As of December 31, 2006 all assets held for sale relate to properties, including 23 large telecommunications towers which need to be sold as a condition set by the Dutch competition authority (NMa) when KPN acquired Nozema. At the acquisition of Nozema, KPN indicated that it does not view the ownership of these towers as core to its business. KPN’s transmitting equipment for telephone, data, radio and television will remain in the towers.

During 2006, management decided not to pursue a sale of SNT; accordingly the non-current assets and liabilities have been reclassified.

As of December 31, 2005, Non-current assets and disposal groups classified as held for sale mainly relate to goodwill (EUR 40 million), property, plant and equipment (EUR 41 million), trade and other receivables (EUR 45 million), and cash equivalents (EUR 32 million). The corresponding liabilities mainly relate to non-current liabilities (EUR 13 million) and current liabilities (EUR 78 million).

As of January 1, 2005, Non-current assets and disposal groups classified as held for sale mainly relate to licenses (EUR 28 million), property, plant and equipment (EUR 62 million), trade and other receivables (EUR 20 million), and cash equivalents (EUR 8 million). The corresponding liabilities relate to non-current liabilities (EUR 53 million) and current liabilities (EUR 38 million).


[19] Equity attributable to equity holders

For a breakdown of Equity attributable to equity holders, reference is made to the Consolidated Statement of Changes in Group Equity.


Share capital

Our authorized capital stock totals EUR 1,920,000,000, divided into 4 billion ordinary shares of EUR 0.24 each and 4 billion Class B preferred shares of EUR 0.24 each. During 2006, all repurchased shares (222,809,044) under the share repurchase program announced in 2006 including the repurchases from the State of The Netherlands (60,000,000 and the special share in December 2005 and 80,000,000 in September 2006) were cancelled. As of December 31, 2006 a total of 1,928,551,326 ordinary shares are outstanding and fully paid-in.

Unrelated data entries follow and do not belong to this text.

(** The lax check can raise where [is_reviewer] returns [True]: the scan for
    the theme permission stops at the granting rule, the scan for
    [Addons:Review] goes on to the malformed one. *)
Example is_reviewer_true_any_kind_raises :
  let u := {| is_authenticated := true; id := 10;
              groups_list := [ {| rules := "Addons:ThemeReview,Admin" |} ] |} in
  is_reviewer SampleReviewers.amo SampleReviewers.amo_reviewers
    {| user := u |} SampleReviewers.static_theme true = Ok true
  ∧ is_user_any_kind_of_reviewer SampleReviewers.amo
      SampleReviewers.amo_reviewers u false
    = Raise (ValueError_not_enough_values 2 1).
Proof. split; reflexivity. Qed.

(** ** Ownership of add-ons and collections *)

Lemma addonuser_exists_spec addon u roles :
  addonuser_exists addon u roles = true ↔
  ∃ au, au ∈ addonuser_set addon ∧ addonuser_user au = id u ∧ role au ∈ roles.
Proof.
  unfold addonuser_exists. rewrite existsb_exists. split.
  - intros (au & Hin & Htest). apply andb_true_iff in Htest as [Hu Hr].
    exists au. split; [by apply list_elem_of_In|].
    split; [by apply Z.eqb_eq|by apply bool_decide_eq_true in Hr].
  - intros (au & Hin & Hu & Hr). exists au.
    split; [by apply list_elem_of_In|].
    apply andb_true_iff. split; [by apply Z.eqb_eq|].
    by apply bool_decide_eq_true.
Qed.

Lemma owner_roles_spec amo (dev : bool) r :
  r ∈ (if dev then [AUTHOR_ROLE_OWNER amo] ++ [AUTHOR_ROLE_DEV amo]
       else [AUTHOR_ROLE_OWNER amo])
  ↔ r = AUTHOR_ROLE_OWNER amo ∨ (dev = true ∧ r = AUTHOR_ROLE_DEV amo).
Proof.
  destruct dev; simpl; rewrite ?elem_of_cons, ?elem_of_nil; split.
  - intros [?|[?|[]]]; auto.
  - intros [?|[_ ?]]; auto.
  - intros [?|[]]; auto.
  - intros [?|[? _]]; [auto|done].
Qed.

(** X12: for an authenticated user who does not pass as a global editor
    ([admin=False], or [Addons:Edit] not held) and an add-on that is not
    deleted, the call returns a boolean, [True] exactly when the add-on is
    not blocked as disabled and the user has a row in [addonuser_set] with
    the owner role, or with the developer role if [dev=True]. *)
Theorem check_addon_ownership_roles amo request addon
    (dev admin ignore_disabled : bool) :
  is_authenticated (user request) = true →
  is_deleted addon = false →
  admin = false
  ∨ action_allowed_user amo (user request) (ADDONS_EDIT amo) = Ok false →
  ∃ b, check_addon_ownership amo request addon dev admin ignore_disabled
       = Ok b
       ∧ (b = true ↔
          (status addon ≠ STATUS_DISABLED amo ∨ ignore_disabled = true)
          ∧ ∃ au, au ∈ addonuser_set addon
                  ∧ addonuser_user au = id (user request)
                  ∧ (role au = AUTHOR_ROLE_OWNER amo
                     ∨ (dev = true ∧ role au = AUTHOR_ROLE_DEV amo))).
Proof.
  intros Hauth Hdel Hedit. unfold check_addon_ownership, action_allowed.
  rewrite Hauth, Hdel. simpl negb. cbv iota.
  assert (and_then admin
            (action_allowed_user amo (user request) (ADDONS_EDIT amo))
          = Ok false) as ->.
  { destruct Hedit as [->|Hedit]; [done|]. rewrite Hedit. by destruct admin. }
  simpl.
  assert ((∃ au, au ∈ addonuser_set addon
                 ∧ addonuser_user au = id (user request)
                 ∧ (role au = AUTHOR_ROLE_OWNER amo
                    ∨ (dev = true ∧ role au = AUTHOR_ROLE_DEV amo)))
          ↔ addonuser_exists addon (user request)
              (if dev then [AUTHOR_ROLE_OWNER amo] ++ [AUTHOR_ROLE_DEV amo]
               else [AUTHOR_ROLE_OWNER amo]) = true) as Hroles.
  { rewrite addonuser_exists_spec.
    split; intros (au & Hin & Hu & Hr); exists au;
      (split; [done|]); (split; [done|]); by apply owner_roles_spec. }
  destruct (Z.eqb_spec (status addon) (STATUS_DISABLED amo)) as [Hst|Hst];
    destruct ignore_disabled; simpl; eexists; (split; [done|]);
    rewrite Hroles.
  - split; [auto|]. by intros [_ ?].
  - split; [done|]. intros [[?|?] _]; done.
  - split; [auto|]. by intros [_ ?].
  - split; [auto|]. by intros [_ ?].
Qed.

Lemma check_addon_ownership_roles_witness :
  ∃ b, check_addon_ownership Sample.amo {| user := Sample.developer |}
         Sample.disabled_addon false true true = Ok b
       ∧ (b = true ↔
          (status Sample.disabled_addon ≠ STATUS_DISABLED Sample.amo
           ∨ true = true)
          ∧ ∃ au, au ∈ addonuser_set Sample.disabled_addon
                  ∧ addonuser_user au = id Sample.developer
                  ∧ (role au = AUTHOR_ROLE_OWNER Sample.amo
                     ∨ (false = true ∧ role au = AUTHOR_ROLE_DEV Sample.amo))).
Proof.
  apply (check_addon_ownership_roles Sample.amo
           {| user := Sample.developer |} Sample.disabled_addon
           false true true).
  - reflexivity.
  - reflexivity.
  - right. reflexivity.
Defined.

(** X13: the flags only widen. Whoever passes with [dev=False] passes with
    [dev=True], and whoever passes with [ignore_disabled=False] passes with
    [ignore_disabled=True]. Whoever passes with [admin=False] is never
    answered [False] with [admin=True], but the call may then raise, since
    only with [admin=True] are the user's groups scanned. *)
Theorem check_addon_ownership_flags_widen amo request addon
    (dev admin ignore_disabled : bool) :
  (check_addon_ownership amo request addon false admin ignore_disabled
   = Ok true →
   check_addon_ownership amo request addon true admin ignore_disabled
   = Ok true)
  ∧ (check_addon_ownership amo request addon dev admin false = Ok true →
     check_addon_ownership amo request addon dev admin true = Ok true)
  ∧ (check_addon_ownership amo request addon dev false ignore_disabled
     = Ok true →
     check_addon_ownership amo request addon dev true ignore_disabled
     ≠ Ok false).
Proof.
  unfold check_addon_ownership.
  destruct (is_authenticated (user request)); simpl negb; cbv iota;
    [|by repeat split].
  destruct (is_deleted addon); [by repeat split|].
  repeat split.
  - destruct (and_then admin _) as [[|]|e]; simpl; try done.
    destruct (_ && _); [done|].
    intros [= H]. f_equal. apply addonuser_exists_spec in H.
    apply addonuser_exists_spec.
    destruct H as (au & Hin & Hu & Hr). exists au.
    split; [done|]. split; [done|]. apply elem_of_cons in Hr as [->|Hr];
      [elem_of_here|by apply elem_of_nil in Hr].
  - destruct (and_then admin _) as [[|]|e]; simpl; try done.
    rewrite andb_false_r. by destruct (_ && _).
  - simpl. intros H.
    destruct (action_allowed amo request _) as [[|]|e]; simpl;
      [done| |done].
    by rewrite H.
Qed.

In September 2006, the State of The Netherlands sold its remaining 167 million ordinary shares, of which 80 million was sold to KPN. Consequently, the State of The Netherlands holds no ordinary shares as of December 31, 2006 (2005: 7.8%).


Share PREMIUM

The additional paid-in capital is exempt from Dutch tax up to an amount of EUR 9,727 million (2005: EUR 10,523 million).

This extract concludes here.